The following papers and resources offer useful material about Vector Autoregressive models and Dynamic GAMs for time series modeling / forecasting

Hampton, S. E., Holmes, E. E., Scheef, L. P., Scheuerell, M. D., Katz, S. L., Pendleton, D. E., & Ward, E. J. (2013). Quantifying effects of abiotic and biotic drivers on community dynamics with multivariate autoregressive (MAR) models. Ecology, 94(12), 2663-2669.

Hannaford, N. E., Heaps, S. E., Nye, T. M., Curtis, T. P., Allen, B., Golightly, A., & Wilkinson, D. J. (2023). A sparse Bayesian hierarchical vector autoregressive model for microbial dynamics in a wastewater treatment plant. Computational Statistics & Data Analysis, 179, 107659.

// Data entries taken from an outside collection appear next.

(** * Verification of the chunk planner, chunk transcriber, merge engine and
      job-status transitions of [scripts/parallel_processor.py].

    Python floats (seconds) are modelled as exact rationals [Q]; Python [int]
    as [Z]; [str] as [string]; dictionaries with a fixed key set as records;
    the status store and the object heap as [gmap]s.  External tools (ffmpeg,
    ffprobe, the transcription model, the network) are inputs of the model:
    their outputs are parameters of the functions that consume them. *)

From Stdlib Require Import QArith Qabs Qminmax Qround Lqa.
From Stdlib Require Import Sorted Permutation Ascii.
From stdpp Require Import gmap strings list pretty.
From Equations Require Import Equations.

(** ** Results of fallible code *)

(** A Python call either returns a value or raises; the payload of [Raised]
    is [str(e)]. *)
Inductive outcome (A : Type) : Type :=
| Ok (a : A)
| Raised (e : string).
Arguments Ok {A} a.
Arguments Raised {A} e.

(** ** Comparisons on rationals, as booleans *)

Definition Qltb (x y : Q) : bool :=
  match (x ?= y)%Q with Lt => true | _ => false end.

Definition Qleb (x y : Q) : bool :=
  match (x ?= y)%Q with Gt => false | _ => true end.

(** ** Python string operations

    A character is a code point below 256. *)

Module PyStr.

(** [c.isspace()] *)
Definition is_space (c : ascii) : bool :=
  let n := nat_of_ascii c in
  ((9 <=? n) && (n <=? 13) || (28 <=? n) && (n <=? 32)
   || (n =? 133) || (n =? 160))%nat.

(** [s.lstrip()] *)
Fixpoint lstrip (s : string) : string :=
  match s with
  | String c s' => if is_space c then lstrip s' else s
  | EmptyString => EmptyString
  end.

(** [s.rstrip()] *)
Fixpoint rstrip (s : string) : string :=
  match s with
  | String c s' =>
      match rstrip s' with
      | EmptyString => if is_space c then EmptyString else String c EmptyString
      | r => String c r
      end
  | EmptyString => EmptyString
  end.

(** [s.strip()] *)
Definition strip (s : string) : string := rstrip (lstrip s).

(** [bool(s)]: a string is truthy when it is not empty. *)
Definition truthy (s : string) : bool :=
  match s with EmptyString => false | String _ _ => true end.

(** [sub in s] *)
Fixpoint contains (sub s : string) : bool :=
  String.prefix sub s ||
  match s with
  | String _ s' => contains sub s'
  | EmptyString => false
  end.

(** [s.split(sep)] for a non-empty [sep]: [skip] counts the characters of a
    separator occurrence still to pass over, [cur] is the field read so far
    (reversed). *)
Fixpoint split_aux (sep : string) (skip : nat) (cur : list ascii) (s : string)
    : list string :=
  match s with
  | EmptyString => [String.string_of_list_ascii (rev cur)]
  | String c s' =>
      match skip with
      | S k => split_aux sep k cur s'
      | O =>
          if String.prefix sep s then
            String.string_of_list_ascii (rev cur)
              :: split_aux sep (String.length sep - 1) [] s'
          else split_aux sep 0 (c :: cur) s'
      end
  end.

Definition split (sep s : string) : list string := split_aux sep 0 [] s.

(** [s.split()]: the maximal runs of non-whitespace characters. *)
Fixpoint split_ws_aux (cur : list ascii) (s : string) : list string :=
  match s with
  | EmptyString =>
      match cur with
      | [] => []
      | _ => [String.string_of_list_ascii (rev cur)]
      end
  | String c s' =>
      if is_space c then
        match cur with
        | [] => split_ws_aux [] s'
        | _ => String.string_of_list_ascii (rev cur) :: split_ws_aux [] s'
        end
      else split_ws_aux (c :: cur) s'
  end.

Definition split_ws (s : string) : list string := split_ws_aux [] s.

(** [sep.join(parts)] *)
Fixpoint join (sep : string) (parts : list string) : string :=
  match parts with
  | [] => EmptyString
  | [p] => p
  | p :: rest => p ++ sep ++ join sep rest
  end.

(** The newline character and the separators built from it. *)
Definition nl : string := String (ascii_of_nat 10) EmptyString.
Definition nlnl : string := nl ++ nl.

(** A reader for plain decimal literals, [-?digits(.digits)?]: the part of
    the syntax of Python's [float] that ffmpeg prints. *)
Definition digit_of (c : ascii) : option Z :=
  let n := nat_of_ascii c in
  if ((48 <=? n) && (n <=? 57))%nat then Some (Z.of_nat (n - 48)) else None.
(** What [visualize_dag] promises of the level of a step. *)
Definition well_placed (step_levels : gmap string Z) (st : DAGStep) : Prop :=
  exists l, step_levels !! id st = Some l /\
    (depends_on st = [] -> l = 0%Z) /\
    (depends_on st <> [] ->
       exists dep, dep ∈ depends_on st /\ step_levels !! dep = Some (l - 1)%Z) /\
    (forall dep, dep ∈ depends_on st ->
       exists ld, step_levels !! dep = Some ld /\ (0 <= ld < l)%Z).
(** *** Both loops over the step references are pointwise updates *)

Lemma alter_lookup_Some (f : DAGStep -> DAGStep) (h : list DAGStep) r st :
  h !! r = Some st -> alter f r h = <[r := f st]> h.
Proof.
  intros E. apply list_eq. intros j.
  pose proof (lookup_lt_Some _ _ _ E) as Hlt.
  destruct (decide (r = j)) as [<-|Hne].
  - rewrite list_lookup_alter_eq, list_lookup_insert_eq by exact Hlt.
    rewrite E. reflexivity.
  - rewrite list_lookup_alter_ne, list_lookup_insert_ne by exact Hne. reflexivity.
Qed.

Lemma alter_lookup_None (f : DAGStep -> DAGStep) (h : list DAGStep) r :
  h !! r = None -> alter f r h = h.
Proof.
  intros E. apply list_eq. intros j.
  rewrite list_lookup_alter.
  destruct (decide (r = j)) as [->|]; [|reflexivity].
  rewrite E. reflexivity.
Qed.

Lemma alter_fixed (f : DAGStep -> DAGStep) (h : list DAGStep) r :
  (forall st, h !! r = Some st -> f st = st) -> alter f r h = h.
Proof.
  intros Hf. destruct (h !! r) as [st|] eqn:E.
  - rewrite (alter_lookup_Some f h r st E), (Hf st eq_refl).
    apply list_insert_id. exact E.
  - apply alter_lookup_None. exact E.
Qed.

Lemma alter_all_lookup (f : DAGStep -> DAGStep) :
  (forall st, f (f st) = f st) ->
  forall refs h r,
    alter_all f refs h !! r =
    if bool_decide (r ∈ refs) then f <$> h !! r else h !! r.
Proof.
  intros Hidem. induction refs as [|r0 rest IH]; intros h r.
  - case_bool_decide as Hin; [inversion Hin | reflexivity].
  - change (alter_all f (r0 :: rest) h) with (alter_all f rest (alter f r0 h)).
    rewrite IH, list_lookup_alter.
    destruct (decide (r0 = r)) as [->|Hne].
    + rewrite (bool_decide_eq_true_2 (r ∈ r :: rest)) by apply list_elem_of_here.
      case_bool_decide; [|reflexivity].
      destruct (h !! r); simpl; [rewrite Hidem|]; reflexivity.
    + rewrite (bool_decide_ext (r ∈ r0 :: rest) (r ∈ rest)); [reflexivity|].
      rewrite elem_of_cons. split; [|auto].
      intros [H|H]; [exfalso; apply Hne; symmetry; exact H | exact H].
Qed.

Lemma visit_idem completed failed st :
  visit completed failed (visit completed failed st) = visit completed failed st.
Proof.
  unfold visit.
  destruct (bool_decide (status st = PENDING)) eqn:Hp; simpl.
  - destruct (any_in failed (depends_on st)) eqn:Ha; simpl.
    + reflexivity.
    + destruct (all_in completed (depends_on st)) eqn:Hc; simpl.
      * reflexivity.
      * rewrite Hp, Ha, Hc. reflexivity.
  - rewrite Hp. reflexivity.
Qed.

Lemma becomes_ready_visit completed failed st :
  becomes_ready completed failed (visit completed failed st) = false.
Proof.
  unfold becomes_ready, visit.
  destruct (bool_decide (status st = PENDING)) eqn:Hp; simpl.
  - destruct (any_in failed (depends_on st)) eqn:Ha; simpl.
    + reflexivity.
    + destruct (all_in completed (depends_on st)) eqn:Hc; simpl.
      * reflexivity.
      * rewrite Hp, Ha, Hc. reflexivity.
  - rewrite Hp. reflexivity.
Qed.

Lemma seed_one_idem st : seed_one (seed_one st) = seed_one st.
Proof. unfold seed_one. destruct (depends_on st) eqn:E; simpl; rewrite E; reflexivity. Qed.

Heaps, S. E. (2023). Enforcing stationarity through the prior in vector autoregressions. Journal of Computational and Graphical Statistics, 32(1), 74-83.

Karunarathna, K. A. N. K., Wells, K., & Clark, N. J. (2024). Modelling nonlinear responses of a desert rodent species to environmental change with hierarchical dynamic generalized additive models. Ecological Modelling, 490, 110648.

Lütkepohl, H (2006). New introduction to multiple time series analysis. Springer, New York.

Pesaran, P. H., & Yongcheol, S. (1998). Generalized impulse response analysis in linear multivariate models Economics Letters 58: 17-29.